Stored items:
(* ===== verification/TextTools.v ===== *)
(** The text filters of user space: the regular-expression matcher and the line
    loop of grep.c, the counters of wc.c, and the column formatting of ls.c.

    A descriptor is modelled by the list of the chunks that successive reads
    return: a read with room for [k] bytes takes at most [k] bytes of the first
    chunk.  A file on disk is one chunk; a pipe or the console has as many as
    there were writes. *)

From S2P Require Import Prelude Layout CString.

(** read(fd, buf, room): the bytes returned and the descriptor afterwards.  An
    empty result is the return value 0. *)
Definition read_fd (room : nat) (fd : list (list Z)) : list Z * list (list Z) :=
  match fd with
  | [] => ([], [])
  | c :: cs => if (length c <=? room)%nat then (c, cs) else (take room c, drop room c :: cs)
  end.

(** ** grep.c: the matcher *)
Fixpoint matchstar (c : Z) (matchhere_re : list Z -> bool) (text : list Z) : bool :=
  if matchhere_re text then true else
  match text with
  | [] => false
  | t :: text' =>
      if negb (t =? 0) && ((t =? c) || (c =? 46)) then matchstar c matchhere_re text' else false
  end.

Fixpoint matchhere (re text : list Z) {struct re} : bool :=
  match re with
  | [] => true
  | r0 :: re1 =>
      if r0 =? 0 then true else
      let rest :=
        if (r0 =? 36) && (deref re1 =? 0) then deref text =? 0
        else if negb (deref text =? 0) && ((r0 =? 46) || (r0 =? deref text))
        then matchhere re1 (next text) else false in
      match re1 with
      | r1 :: re2 => if r1 =? 42 then matchstar r0 (matchhere re2) text else rest
      | [] => rest
      end
  end.

Fixpoint match_loop (re text : list Z) {struct text} : bool :=
  if matchhere re text then true else
  match text with
  | [] => false
  | t :: text' => if negb (t =? 0) then match_loop re text' else false
  end.

Definition match_ (re text : list Z) : bool :=
  if deref re =? 94 then matchhere (next re) text else match_loop re text.

(** ** grep.c: the line loop *)

(** The inner loop on [p], the unread part of buf: what is written to
    descriptor 1, and the [p] the loop ends with. *)
Fixpoint grep_lines (fuel : nat) (pattern p : list Z) : list Z * list Z :=
  match fuel with
  | O => ([], p)
  | S fuel' =>
      match strchr p 10 with
      | None => ([], p)
      | Some q =>
          let line := take (length p - length q) p in
          let '(out, p') := grep_lines fuel' pattern (next q) in
          ((if match_ pattern line then line ++ [10] else []) ++ out, p')
      end
  end.

(** The outer loop: [buf] is buf[0 .. m-1]. *)
Fixpoint grep_loop (fuel : nat) (pattern buf : list Z) (fd : list (list Z)) : list Z :=
  match fuel with
  | O => []
  | S fuel' =>
      let '(chunk, fd') := read_fd (1024 - length buf - 1) fd in
      if (length chunk =? 0)%nat then []
      else
        let buf := buf ++ chunk in
        let '(out, p) := grep_lines (S (length buf)) pattern buf in
        let buf := if (length p =? length buf)%nat then [] else p in
        out ++ grep_loop fuel' pattern buf fd'
  end.

(** Each turn of the loop consumes at least one byte of the descriptor. *)
Definition grep (pattern : list Z) (fd : list (list Z)) : list Z :=
  grep_loop (S (length (concat fd))) pattern [] fd.

(** ** wc.c *)
Record wc_state := mk_wc { wc_l : Z; wc_w : Z; wc_c : Z; wc_inword : bool }.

ASSIGNED TASK:
Copy each line above containing the string "struct".

ANSWER FOR THE TASK:
Fixpoint matchhere (re text : list Z) {struct re} : bool :=
Fixpoint match_loop (re text : list Z) {struct text} : bool :=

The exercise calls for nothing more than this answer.